───── Dataset excerpts ─────

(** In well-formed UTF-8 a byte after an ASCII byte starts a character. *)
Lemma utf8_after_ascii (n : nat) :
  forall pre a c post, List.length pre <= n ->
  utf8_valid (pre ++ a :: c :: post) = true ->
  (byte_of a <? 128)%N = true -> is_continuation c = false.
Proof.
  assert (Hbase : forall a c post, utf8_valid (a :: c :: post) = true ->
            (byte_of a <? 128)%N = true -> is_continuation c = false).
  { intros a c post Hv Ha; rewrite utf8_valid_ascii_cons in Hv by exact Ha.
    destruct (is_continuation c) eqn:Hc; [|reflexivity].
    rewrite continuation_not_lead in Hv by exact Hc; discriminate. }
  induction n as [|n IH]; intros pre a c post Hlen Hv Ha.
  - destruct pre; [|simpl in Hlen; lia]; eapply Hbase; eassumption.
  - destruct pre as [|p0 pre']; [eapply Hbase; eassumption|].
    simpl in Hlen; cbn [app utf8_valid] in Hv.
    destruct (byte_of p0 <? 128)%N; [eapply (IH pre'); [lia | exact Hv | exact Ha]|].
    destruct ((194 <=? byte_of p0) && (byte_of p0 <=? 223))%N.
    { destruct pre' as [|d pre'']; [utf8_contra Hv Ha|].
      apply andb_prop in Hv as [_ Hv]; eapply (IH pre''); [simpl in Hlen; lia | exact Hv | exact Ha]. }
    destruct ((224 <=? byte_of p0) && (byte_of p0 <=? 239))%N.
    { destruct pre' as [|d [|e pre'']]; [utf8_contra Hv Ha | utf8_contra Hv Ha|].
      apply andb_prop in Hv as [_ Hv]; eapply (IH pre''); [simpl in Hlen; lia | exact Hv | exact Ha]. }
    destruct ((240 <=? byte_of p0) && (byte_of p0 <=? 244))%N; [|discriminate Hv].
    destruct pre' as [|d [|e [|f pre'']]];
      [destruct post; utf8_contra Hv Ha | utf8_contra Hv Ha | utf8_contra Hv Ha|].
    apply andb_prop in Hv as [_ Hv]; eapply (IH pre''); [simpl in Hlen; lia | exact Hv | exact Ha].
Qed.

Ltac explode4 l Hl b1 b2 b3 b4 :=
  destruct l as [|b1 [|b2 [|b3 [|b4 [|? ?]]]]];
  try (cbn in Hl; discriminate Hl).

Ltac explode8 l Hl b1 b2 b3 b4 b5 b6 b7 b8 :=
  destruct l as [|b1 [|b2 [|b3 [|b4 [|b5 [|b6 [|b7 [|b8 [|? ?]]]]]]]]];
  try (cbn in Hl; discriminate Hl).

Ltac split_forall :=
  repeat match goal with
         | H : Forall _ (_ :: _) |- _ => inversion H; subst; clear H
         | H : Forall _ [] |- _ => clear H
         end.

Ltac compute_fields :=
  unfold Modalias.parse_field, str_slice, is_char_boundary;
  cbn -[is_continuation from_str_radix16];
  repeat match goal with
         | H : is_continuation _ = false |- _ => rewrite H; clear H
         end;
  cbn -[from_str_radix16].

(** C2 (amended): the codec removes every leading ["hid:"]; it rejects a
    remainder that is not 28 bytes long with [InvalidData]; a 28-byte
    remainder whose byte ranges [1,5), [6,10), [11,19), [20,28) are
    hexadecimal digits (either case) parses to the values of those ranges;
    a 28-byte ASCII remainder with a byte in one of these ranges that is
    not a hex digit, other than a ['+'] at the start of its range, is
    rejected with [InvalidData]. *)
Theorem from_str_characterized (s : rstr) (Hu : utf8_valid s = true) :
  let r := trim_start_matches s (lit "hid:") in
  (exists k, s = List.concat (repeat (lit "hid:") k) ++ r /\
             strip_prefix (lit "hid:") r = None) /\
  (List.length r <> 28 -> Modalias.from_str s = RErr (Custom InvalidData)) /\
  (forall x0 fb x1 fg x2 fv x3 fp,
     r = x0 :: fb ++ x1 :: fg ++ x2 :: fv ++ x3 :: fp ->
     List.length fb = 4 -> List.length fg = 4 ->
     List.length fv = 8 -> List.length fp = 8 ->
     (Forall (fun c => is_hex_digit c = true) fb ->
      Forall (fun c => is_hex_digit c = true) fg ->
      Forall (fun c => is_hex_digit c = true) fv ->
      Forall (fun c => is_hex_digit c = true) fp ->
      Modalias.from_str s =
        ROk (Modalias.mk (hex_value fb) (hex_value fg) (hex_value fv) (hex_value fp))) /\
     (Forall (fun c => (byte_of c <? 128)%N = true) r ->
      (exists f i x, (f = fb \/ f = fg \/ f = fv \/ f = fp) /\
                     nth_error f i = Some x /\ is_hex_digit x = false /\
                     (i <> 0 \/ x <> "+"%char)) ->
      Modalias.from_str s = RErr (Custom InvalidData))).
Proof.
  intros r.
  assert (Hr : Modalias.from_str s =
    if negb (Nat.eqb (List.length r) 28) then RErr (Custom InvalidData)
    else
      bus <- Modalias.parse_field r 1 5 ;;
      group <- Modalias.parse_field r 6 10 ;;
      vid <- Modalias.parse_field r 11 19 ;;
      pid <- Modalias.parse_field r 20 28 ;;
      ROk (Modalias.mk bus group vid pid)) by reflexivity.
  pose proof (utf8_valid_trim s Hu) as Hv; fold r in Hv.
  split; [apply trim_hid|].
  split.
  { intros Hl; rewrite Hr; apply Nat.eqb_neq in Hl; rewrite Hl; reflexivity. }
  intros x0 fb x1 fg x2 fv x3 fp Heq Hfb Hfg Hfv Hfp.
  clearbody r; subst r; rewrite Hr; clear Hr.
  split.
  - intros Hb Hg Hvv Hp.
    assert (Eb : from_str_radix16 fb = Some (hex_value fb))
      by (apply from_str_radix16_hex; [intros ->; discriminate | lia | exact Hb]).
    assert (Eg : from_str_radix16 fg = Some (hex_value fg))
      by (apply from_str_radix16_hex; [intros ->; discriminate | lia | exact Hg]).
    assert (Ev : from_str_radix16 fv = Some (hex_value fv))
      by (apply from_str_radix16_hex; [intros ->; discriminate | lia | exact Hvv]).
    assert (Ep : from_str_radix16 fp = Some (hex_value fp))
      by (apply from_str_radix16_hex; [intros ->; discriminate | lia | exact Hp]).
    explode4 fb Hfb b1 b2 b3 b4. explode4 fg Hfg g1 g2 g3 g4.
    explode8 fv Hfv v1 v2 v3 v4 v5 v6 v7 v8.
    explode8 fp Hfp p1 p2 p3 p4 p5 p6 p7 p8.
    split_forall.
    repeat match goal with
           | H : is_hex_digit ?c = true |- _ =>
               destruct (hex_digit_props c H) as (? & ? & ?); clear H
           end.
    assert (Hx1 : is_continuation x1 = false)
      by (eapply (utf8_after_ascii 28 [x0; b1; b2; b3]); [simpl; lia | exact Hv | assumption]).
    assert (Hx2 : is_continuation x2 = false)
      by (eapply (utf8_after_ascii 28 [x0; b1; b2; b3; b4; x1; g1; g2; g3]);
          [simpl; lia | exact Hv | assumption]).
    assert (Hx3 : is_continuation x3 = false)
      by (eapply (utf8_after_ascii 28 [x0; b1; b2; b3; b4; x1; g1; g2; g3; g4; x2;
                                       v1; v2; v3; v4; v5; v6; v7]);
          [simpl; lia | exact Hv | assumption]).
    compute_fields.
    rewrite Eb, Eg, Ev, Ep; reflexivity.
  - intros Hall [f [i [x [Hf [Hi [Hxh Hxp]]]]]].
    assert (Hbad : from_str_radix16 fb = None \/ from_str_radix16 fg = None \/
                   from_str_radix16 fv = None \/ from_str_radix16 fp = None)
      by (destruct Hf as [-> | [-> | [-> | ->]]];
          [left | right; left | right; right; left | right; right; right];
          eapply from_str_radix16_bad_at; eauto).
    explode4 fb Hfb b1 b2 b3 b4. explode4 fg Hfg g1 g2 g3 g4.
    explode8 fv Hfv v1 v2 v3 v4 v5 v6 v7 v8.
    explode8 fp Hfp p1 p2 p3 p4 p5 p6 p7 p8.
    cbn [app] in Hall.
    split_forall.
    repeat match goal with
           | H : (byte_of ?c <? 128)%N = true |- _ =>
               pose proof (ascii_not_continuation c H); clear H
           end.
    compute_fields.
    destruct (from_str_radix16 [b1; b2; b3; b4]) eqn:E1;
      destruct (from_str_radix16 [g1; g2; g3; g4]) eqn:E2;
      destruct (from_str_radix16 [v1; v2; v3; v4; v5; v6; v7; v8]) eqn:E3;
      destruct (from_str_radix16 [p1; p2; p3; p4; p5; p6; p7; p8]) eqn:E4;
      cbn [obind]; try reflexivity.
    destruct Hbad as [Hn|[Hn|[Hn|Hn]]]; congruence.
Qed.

─────

▸ Task: Looking only at the entries, count the lines that contain the word "Ltac", then state that count and nothing else.

▸ Solution to the exercise: 4